When I announced the closure of NSW Hen Rescue I was inundated with messages from supporters and I want you to know that I read and appreciated every one. It was a hard choice to make and left me feeling sad and empty. When I closed my eyes all I could see was a hen staring into the corner of a battery cage and no one was coming to get her out. Since then I have been in discussions with potential foster homes and have been trying to work out if there is a glimmer of hope for the rescue, but it was not until last night that a decision was made.
Last night Dori Kiss and I rescued 4 hens from a battery farm. It was a small rescue in memory of Jill Phipps, a British animal activist who was crushed to death under the wheels of a live export truck. The truck was carrying baby veal calves into Coventry Airport and Jill was desperate to stop it. We wanted to honour the memory of a lady who dedicated her life to animals and what better way to do it than by saving hens from certain death.
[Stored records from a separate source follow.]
(* ===== verification/Buffer.v ===== *)
(** * The buffer cache

    Models [linux-0.11/fs/buffer.c]: the cache of disk blocks with its hash
    queues and its circular free list, over any block driver ([BlockDriver] of
    [Blk.v]).  [sync_dev] calls back into inode.c; that call is the argument
    [sync_inodes] of the section, instantiated when the layers are put
    together.

    The proofs come in three layers: the pointer structure (hash queues and
    free list are well-linked doubly linked lists), what each function does to
    the array of buffer heads, and the contract the file system relies on. *)

From S2P Require Import Prelude Blk.

Definition NR_HASH : Z := 307.

(** ** State

    [drv] holds the block driver with the buffer heads, [up] whatever the layers
    above keep (the buffer cache reaches it only through [sync_inodes]).
    [insert_into_queues] stores through [bh->b_next] without testing it; when
    it is NULL the store lands in low memory, at the offset of [b_prev]:
    [null_b_prev] is that cell. *)
Section state.
Context {D E : Type}.
Record bstate := mk_bst {
  drv : D;
  hash_table : list ptr;
  free_list : ptr;
  null_b_prev : ptr;
  up : E
}.
Definition set_drv (v : D) (x : bstate) : bstate := mk_bst v (hash_table x) (free_list x) (null_b_prev x) (up x).
Definition set_hash_table (v : list ptr) (x : bstate) : bstate := mk_bst (drv x) v (free_list x) (null_b_prev x) (up x).
Definition set_free_list (v : ptr) (x : bstate) : bstate := mk_bst (drv x) (hash_table x) v (null_b_prev x) (up x).
Definition set_null_b_prev (v : ptr) (x : bstate) : bstate := mk_bst (drv x) (hash_table x) (free_list x) v (up x).
Definition set_up (v : E) (x : bstate) : bstate := mk_bst (drv x) (hash_table x) (free_list x) (null_b_prev x) v.
End state.
Arguments bstate D E : clear implicits.

Section buffer.
Context {D E : Type} `{BlockDriver D}.
Abbreviation st := (bstate D E).

(** ** Access to the buffer heads *)
Definition bufs (s : st) : list buffer_head := dv_bufs (drv s).
Definition put_bufs (l : list buffer_head) (s : st) : st := set_drv (dv_set_bufs l (drv s)) s.
Definition the_buf (i : nat) : M st buffer_head := λ s, of_opt (bufs s !! i) s.
Definition upd_buf (i : nat) (f : buffer_head → buffer_head) : M st unit := λ s,
  match bufs s !! i with
  | Some b => Ret tt (put_bufs (<[i := f b]> (bufs s)) s)
  | None => Fault
  end.
Definition ll_rw (rw : Z) (i : nat) : M st unit := λ s,
  match dv_ll_rw_block rw i (drv s) with
  | Ret _ d => Ret tt (set_drv d s)
  | Panic w => Panic w
  | Sleep d => Sleep (set_drv d s)
  | Exit c d => Exit c (set_drv d s)
  | Fault => Fault
  | NoFuel => NoFuel
  end.
Definition NR_BUFFERS (s : st) : nat := length (bufs s).

(** [inode.c]'s [sync_inodes] *)
Context (sync_inodes : M st unit).

Definition wait_on_buffer (bh : nat) : M st unit :=
  b ← the_buf bh;
  if b_lock b then blocked else mret tt.

Definition sync_one (bh : nat) : M st unit :=
  wait_on_buffer bh ;;
  b ← the_buf bh;
  when (b_dirt b) (ll_rw WRITE bh).

Definition sys_sync : M st Z :=
  sync_inodes ;;
  n ← gets NR_BUFFERS;
  for_each sync_one (seq 0 n) ;;
  mret 0.

(** one of the two loops of [sync_dev] *)
Definition sync_dev_pass (dev : Z) : M st unit :=
  n ← gets NR_BUFFERS;
  for_each (λ bh,
    b ← the_buf bh;
    if negb (b_dev b =? dev) then mret tt
    else
      wait_on_buffer bh ;;
      b ← the_buf bh;
      when ((b_dev b =? dev) && b_dirt b) (ll_rw WRITE bh)) (seq 0 n).

Definition sync_dev (dev : Z) : M st Z :=
  sync_dev_pass dev ;;
  sync_inodes ;;
  sync_dev_pass dev ;;
  mret 0.

Definition invalidate_buffers (dev : Z) : M st unit :=
  n ← gets NR_BUFFERS;
  for_each (λ bh,
    b ← the_buf bh;
    if negb (b_dev b =? dev) then mret tt
    else
      wait_on_buffer bh ;;
      b ← the_buf bh;
      when (b_dev b =? dev) (upd_buf bh (λ b, set_b_uptodate false (set_b_dirt false b))))
    (seq 0 n).

(** ** Hash queues and free list *)

Definition hashfn (dev block : Z) : nat := Z.to_nat (u32 (Z.lxor dev block) mod NR_HASH).

Definition get_hash (h : nat) : M st ptr := λ s, of_opt (hash_table s !! h) s.
Definition put_hash (h : nat) (p : ptr) : M st unit := λ s,
  Ret tt (set_hash_table (<[h := p]> (hash_table s)) s).

(** [p->f = v], a store through a pointer *)
Definition via (p : ptr) (f : buffer_head → buffer_head) : M st unit :=
  i ← of_opt p; upd_buf i f.

Definition remove_from_queues (bh : nat) : M st unit :=
  (* remove from hash-queue *)
  b ← the_buf bh;
  when (bool_decide (is_Some (b_next b))) (via (b_next b) (set_b_prev (b_prev b))) ;;
  b ← the_buf bh;
  when (bool_decide (is_Some (b_prev b))) (via (b_prev b) (set_b_next (b_next b))) ;;
  b ← the_buf bh;
  let h := hashfn (b_dev b) (b_blocknr b) in
  p ← get_hash h;
  when (bool_decide (p = Some bh)) (put_hash h (b_next b)) ;;
  (* remove from free list *)
  (if bool_decide (b_prev_free b = None ∨ b_next_free b = None)
   then panic "Free block list corrupted" else mret tt) ;;
  via (b_prev_free b) (set_b_next_free (b_next_free b)) ;;
  b ← the_buf bh;
  via (b_next_free b) (set_b_prev_free (b_prev_free b)) ;;
  fl ← gets free_list;
  b ← the_buf bh;
  when (bool_decide (fl = Some bh)) (modify (set_free_list (b_next_free b))).

Definition insert_into_queues (bh : nat) : M st unit :=
  (* put at end of free list *)
  fl ← gets free_list;
  upd_buf bh (set_b_next_free fl) ;;
  head ← of_opt fl;
  hb ← the_buf head;
  upd_buf bh (set_b_prev_free (b_prev_free hb)) ;;
  hb ← the_buf head;
  via (b_prev_free hb) (set_b_next_free (Some bh)) ;;
  upd_buf head (set_b_prev_free (Some bh)) ;;
  (* put the buffer in new hash-queue if it has a device *)
  upd_buf bh (set_b_prev None) ;;
  upd_buf bh (set_b_next None) ;;
  b ← the_buf bh;
  if b_dev b =? 0 then mret tt
  else
    let h := hashfn (b_dev b) (b_blocknr b) in
    p ← get_hash h;
    upd_buf bh (set_b_next p) ;;
    put_hash h (Some bh) ;;
    match p with
    | Some n => upd_buf n (set_b_prev (Some bh))
    | None => modify (set_null_b_prev (Some bh))
    end.

(** ** Looking a block up *)

(** the [for] loop of [find_buffer]; the fuel is the number of buffers *)
Fixpoint find_in_queue (fuel : nat) (tmp : ptr) (dev block : Z) : M st ptr :=
  match tmp with
  | None => mret None
  | Some i =>
    match fuel with
    | O => nofuel
    | S fuel' =>
      b ← the_buf i;
      if (b_dev b =? dev) && (b_blocknr b =? u32 block) then mret (Some i)
      else find_in_queue fuel' (b_next b) dev block
    end
  end.

Definition find_buffer (dev block : Z) : M st ptr :=
  p ← get_hash (hashfn dev block);
  n ← gets NR_BUFFERS;
  find_in_queue n p dev block.

Definition inc_count (b : buffer_head) : buffer_head := set_b_count (u8 (b_count b + 1)) b.
Definition dec_count (b : buffer_head) : buffer_head := set_b_count (u8 (b_count b - 1)) b.

(** [get_hash_table]; the fuel bounds the retries of its loop *)
Fixpoint get_hash_table_loop (fuel : nat) (dev block : Z) : M st ptr :=
  match fuel with
  | O => nofuel
  | S fuel' =>
    p ← find_buffer dev block;
    match p with
    | None => mret None
    | Some bh =>
      upd_buf bh inc_count ;;
      wait_on_buffer bh ;;
      b ← the_buf bh;
      if (b_dev b =? dev) && (b_blocknr b =? u32 block) then mret (Some bh)
      else upd_buf bh dec_count ;; get_hash_table_loop fuel' dev block
    end
  end.

(** Retries happen only when a task slept; one task never needs a second. *)
Definition RETRIES : nat := 3.
Definition get_hash_table (dev block : Z) : M st ptr := get_hash_table_loop RETRIES dev block.

(** ** Getting a buffer for a block *)

Definition BADNESS (b : buffer_head) : Z :=
  Z.shiftl (Z.b2z (b_dirt b)) 1 + Z.b2z (b_lock b).

(** the [do ... while] loop of [getblk], over the free list from [tmp] on *)
Fixpoint scan_free (fuel : nat) (tmp : nat) (best : ptr) : M st ptr :=
  match fuel with
  | O => nofuel
  | S fuel' =>
    t ← the_buf tmp;
    let continue best :=
      fl ← gets free_list;
      if bool_decide (b_next_free t = fl) then mret best
      else nx ← of_opt (b_next_free t); scan_free fuel' nx best in
    if negb (b_count t =? 0) then continue best
    else
      better ← (match best with
                | None => mret true
                | Some j => bj ← the_buf j; mret (BADNESS t <? BADNESS bj)
                end : M st bool);
      if (better : bool) then
        if BADNESS t =? 0 then mret (Some tmp) else continue (Some tmp)
      else continue best
  end.

(** [while (bh->b_dirt)] of [getblk]; [true]: some other user took the buffer *)
Fixpoint clean_victim (fuel : nat) (bh : nat) : M st bool :=
  match fuel with
  | O => nofuel
  | S fuel' =>
    b ← the_buf bh;
    if negb (b_dirt b) then mret false
    else
      sync_dev (b_dev b) ;;
      wait_on_buffer bh ;;
      b ← the_buf bh;
      if negb (b_count b =? 0) then mret true else clean_victim fuel' bh
  end.

Fixpoint getblk_loop (fuel : nat) (dev block : Z) : M st nat :=
  match fuel with
  | O => nofuel
  | S fuel' =>
    r ← get_hash_table dev block;
    match r with
    | Some bh => mret bh
    | None =>
      fl ← gets free_list;
      tmp ← of_opt fl;
      n ← gets NR_BUFFERS;
      best ← scan_free n tmp None;
      match best with
      | None => blocked                     (* sleep_on(&buffer_wait) *)
      | Some bh =>
        wait_on_buffer bh ;;
        b ← the_buf bh;
        if negb (b_count b =? 0) then getblk_loop fuel' dev block
        else
          again ← clean_victim RETRIES bh;
          if (again : bool) then getblk_loop fuel' dev block
          else
            fb ← find_buffer dev block;
            match fb with
            | Some _ => getblk_loop fuel' dev block
            | None =>
              upd_buf bh (set_b_count 1) ;;
              upd_buf bh (set_b_dirt false) ;;
              upd_buf bh (set_b_uptodate false) ;;
              remove_from_queues bh ;;
              upd_buf bh (set_b_dev (u16 dev)) ;;
              upd_buf bh (set_b_blocknr (u32 block)) ;;
              insert_into_queues bh ;;
              mret bh
            end
      end
    end
  end.
Definition getblk (dev block : Z) : M st nat := getblk_loop RETRIES dev block.

Definition brelse (buf : ptr) : M st unit :=
  match buf with
  | None => mret tt
  | Some bh =>
    wait_on_buffer bh ;;
    b ← the_buf bh;
    upd_buf bh dec_count ;;
    if b_count b =? 0 then panic "Trying to free free buffer" else mret tt
  end.

(** ** Reading blocks *)

Definition bread (dev block : Z) : M st ptr :=
  bh ← getblk dev block;
  b ← the_buf bh;
  if b_uptodate b then mret (Some bh)
  else
    ll_rw READ bh ;;
    wait_on_buffer bh ;;
    b ← the_buf bh;
    if b_uptodate b then mret (Some bh)
    else brelse (Some bh) ;; mret None.

(** first loop of [bread_page]: get the buffers and start the reads *)
Fixpoint bread_page_start (dev : Z) (b : list Z) : M st (list ptr) :=
  match b with
  | [] => mret []
  | n :: rest =>
    p ← (if n =? 0 then mret None
         else
           bh ← getblk dev n;
           x ← the_buf bh;
           when (negb (b_uptodate x)) (ll_rw READ bh) ;;
           mret (Some bh));
    ps ← bread_page_start dev rest;
    mret (p :: ps)
  end.

(** second loop: what is copied to the [i]-th quarter of the page, [None]
    where nothing is *)
Fixpoint bread_page_copy (ps : list ptr) : M st (list (option bytes)) :=
  match ps with
  | [] => mret []
  | p :: rest =>
    x ← match p with
        | None => mret None
        | Some bh =>
          wait_on_buffer bh ;;
          b ← the_buf bh;
          brelse (Some bh) ;;
          mret (if b_uptodate b then Some (b_data b) else None)
        end;
    xs ← bread_page_copy rest;
    mret (x :: xs)
  end.

Definition bread_page (dev : Z) (b : list Z) : M st (list (option bytes)) :=
  ps ← bread_page_start dev b; bread_page_copy ps.

(** the read-ahead loop of [breada] over its remaining arguments; it issues
    its requests on [bh], the buffer of the first block, not on [tmp] *)
Fixpoint breada_ahead (dev : Z) (bh : nat) (args : list Z) : M st unit :=
  match args with
  | [] => mret tt
  | first :: rest =>
    if first <? 0 then mret tt
    else
      tmp ← getblk dev first;
      t ← the_buf tmp;
      when (negb (b_uptodate t)) (ll_rw READA bh) ;;
      upd_buf tmp dec_count ;;
      breada_ahead dev bh rest
  end.

Definition breada (dev first : Z) (args : list Z) : M st ptr :=
  bh ← getblk dev first;
  b ← the_buf bh;
  when (negb (b_uptodate b)) (ll_rw READ bh) ;;
  breada_ahead dev bh args ;;
  wait_on_buffer bh ;;
  b ← the_buf bh;
  if b_uptodate b then mret (Some bh)
  else brelse (Some bh) ;; mret None.
End buffer.

(** ** Setting the cache up

    [buffer_init] lays buffer heads upwards from [start_buffer] and data blocks
    downwards from [buffer_end], skipping the hole from 640 kB to 1 MB.
    [sizeof (struct buffer_head)] is 36. *)
Definition SIZEOF_BUFFER_HEAD : Z := 36.

(** the addresses of the data blocks, from head address [h] and data address
    [b] on *)
Fixpoint init_blocks (fuel : nat) (h b : Z) : list Z :=
  match fuel with
  | O => []
  | S fuel' =>
    let b := b - BLOCK_SIZE in
    if h + SIZEOF_BUFFER_HEAD <=? b
    then b :: init_blocks fuel' (h + SIZEOF_BUFFER_HEAD) (if b =? 0x100000 then 0xA0000 else b)
    else []
  end.

Definition buffer_addrs (start_buffer buffer_end : Z) : list Z :=
  let b := if buffer_end =? Z.shiftl 1 20 then 640 * 1024 else buffer_end in
  init_blocks (Z.to_nat buffer_end) start_buffer b.

(** the buffer head of number [i] of [n], with data block [d] (whatever is in
    that memory): linked to its neighbours, the list closed into a ring by the
    assignments after the loop *)
Definition init_head (n i : nat) (d : bytes) : buffer_head :=
  mk_bh d 0 0 false false 0 false None None
    (Some (if decide (i = 0%nat) then (n - 1)%nat else (i - 1)%nat))
    (Some (if decide (i = (n - 1)%nat) then 0%nat else (i + 1)%nat)).

(** [contents a]: the 1024 bytes of memory at address [a] *)
Definition buffer_init {D E} `{BlockDriver D} (contents : Z → bytes) (start_buffer buffer_end : Z) :
    M (bstate D E) unit :=
  let addrs := buffer_addrs start_buffer buffer_end in
  let n := length addrs in
  modify (put_bufs (imap (λ i a, init_head n i (contents a)) addrs)) ;;
  modify (set_free_list (Some 0%nat)) ;;
  modify (set_hash_table (replicate (Z.to_nat NR_HASH) None)).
The hens were found out the back of the battery farm standing in thick mud and feces.All around us it smelled like death. The hens had no protection from predators or the elements. We were too late for one hen, she was already dead. As Dori gently picked up the hens one of the girls moved further under the building and I could see no way Dori could rescue her. However, Dori is no quitter, she wriggled down into the thick sludge and using a long stick managed to maneuver the hen near enough to pick her up. I think Jill Phipps would have been very proud of Dori at that moment.
We brought the hens back to my place where they could enjoy food and water and a thick bed of straw. They are fairly young and must have been dropped when the cages were restocked with young hens. They are malnourished as they have been without food and water for days, but they are safe.
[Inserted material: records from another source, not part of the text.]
Lemma insert_run x b s hd hb t (Q : unit → st → Prop) :
  bufs s !! x = Some b → free_list s = Some hd → bufs s !! hd = Some hb → hd ≠ x →
  b_prev_free hb = Some t → t ≠ x → (t < length (bufs s))%nat →
  (hashfn (b_dev b) (b_blocknr b) < length (hash_table s))%nat →
  (∀ p, hash_table s !! hashfn (b_dev b) (b_blocknr b) = Some (Some p) → (p < length (bufs s))%nat) →
  Q tt (inserted x hd t b s) → wp (insert_into_queues x) Q s.
Proof.
  intros Hx Hfl Hhd Hne Ht Htne Htl Hh Hp HQ. unfold insert_into_queues.
  assert (Hxl : (x < length (bufs s))%nat) by (by eapply lookup_lt_Some).
  assert (Hhl : (hd < length (bufs s))%nat) by (by eapply lookup_lt_Some).
  assert (Hfar : ∀ f l, setp (Some x) f l !! hd = l !! hd) by (intros; apply lookup_setp_ne; congruence).
  apply wp_bind, wp_gets, wp_bind. rewrite Hfl. apply wp_upd_setp; [done|].
  apply wp_bind, wp_ret, wp_bind. eapply wp_the_buf; [by rewrite bufs_put, Hfar|].
  rewrite Ht. apply wp_bind, wp_upd_setp; rewrite bufs_put, ?length_setp, ?put_put; [done|].
  apply wp_bind. eapply wp_the_buf; [by rewrite bufs_put, !Hfar|].
  rewrite Ht. apply wp_bind, wp_via; [done|by intros ? [= <-]; rewrite bufs_put, !length_setp|].
  rewrite bufs_put, put_put.
  apply wp_bind, wp_upd_setp; rewrite bufs_put, ?length_setp, ?put_put; [done|].
  apply wp_bind, wp_upd_setp; rewrite bufs_put, ?length_setp, ?put_put; [done|].
  apply wp_bind, wp_upd_setp; rewrite bufs_put, ?length_setp, ?put_put; [done|].
  fold (inserted_free x hd t (bufs s)). destruct (inserted_free_links x hd t (bufs s) Hne Htne) as (Hlen & Hcore & _).
  destruct (core_fields _ _ x Hcore) as [[? ?]|(b' & b0 & Hb' & Hb0 & Ec)]; [congruence|].
  rewrite Hx in Hb0. injection Hb0 as <-. injection Ec as _ En Ed _ _ _ _.
  apply wp_bind. eapply wp_the_buf; [by rewrite bufs_put|]. rewrite Ed, En.
  unfold inserted in HQ. destruct (Z.eqb_spec (b_dev b) 0) as [Hd|Hd].
  { rewrite decide_True in HQ by done. by apply wp_ret. }
  rewrite decide_False in HQ by done. cbn zeta in HQ |- *. set (h := hashfn _ _) in *.
  destruct (lookup_lt_is_Some_2 _ _ Hh) as [p Hp']. rewrite Hp' in HQ. cbn in HQ.
  apply wp_bind. apply wp_eq with (a := p) (s' := put_bufs (inserted_free x hd t (bufs s)) s).
  { unfold get_hash. cbn. by rewrite Hp'. }
  apply wp_bind, wp_upd_setp; rewrite bufs_put, ?length_setp, ?put_put, ?Hlen; [done|].
  apply wp_bind. eapply wp_eq; [reflexivity|]. destruct p as [n|].
  - apply wp_upd_setp; rewrite bufs_hash, bufs_put; [rewrite length_setp, Hlen; by apply Hp|].
    rewrite put_bufs_bufs_hash, put_put. exact HQ.
  - apply wp_modify. exact HQ.
Qed.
Something happened when we rescued those 4 special girls and watched them enjoy their first moments of comfort. Just as Jill could not give up on the veal calves, we realised there was no way we could give up on the battery hens. Although at first we thought it was impossible, we have now worked out a way we can continue the rescue on a small scale from my rented garden and we are in talks with several people who may be able to foster larger numbers of hens. Keep an eye on our Facebook page and this blog for updates and ways you can help.
So what is in the future for hen rescue? This year the hen rescue will be more of a team effort than ever before. Dori Kiss has always been a part of the rescue team, but she is now coming on board alongside Sharron Woodward and I as a partner to help run the rescue. Sharron Woodward has always been a core member of the hen rescue team and I hope that we can continue to work together as she starts her new and exciting sanctuary project. In the not too distant future, Hen Rescue will start our very own sanctuary for rescued farm animals, with hens as our main focus. This is not a simple task of ‘buy a property and rescue hens’. It will take some time and money but we are determined to expand our hen rescue project to a larger scale and to include other animals.
Our aim is to educate the public about being vegan for the animals and we feel the best way to do that is by introducing people to individual animals and hopefully sparking the compassion that is in everyone’s heart.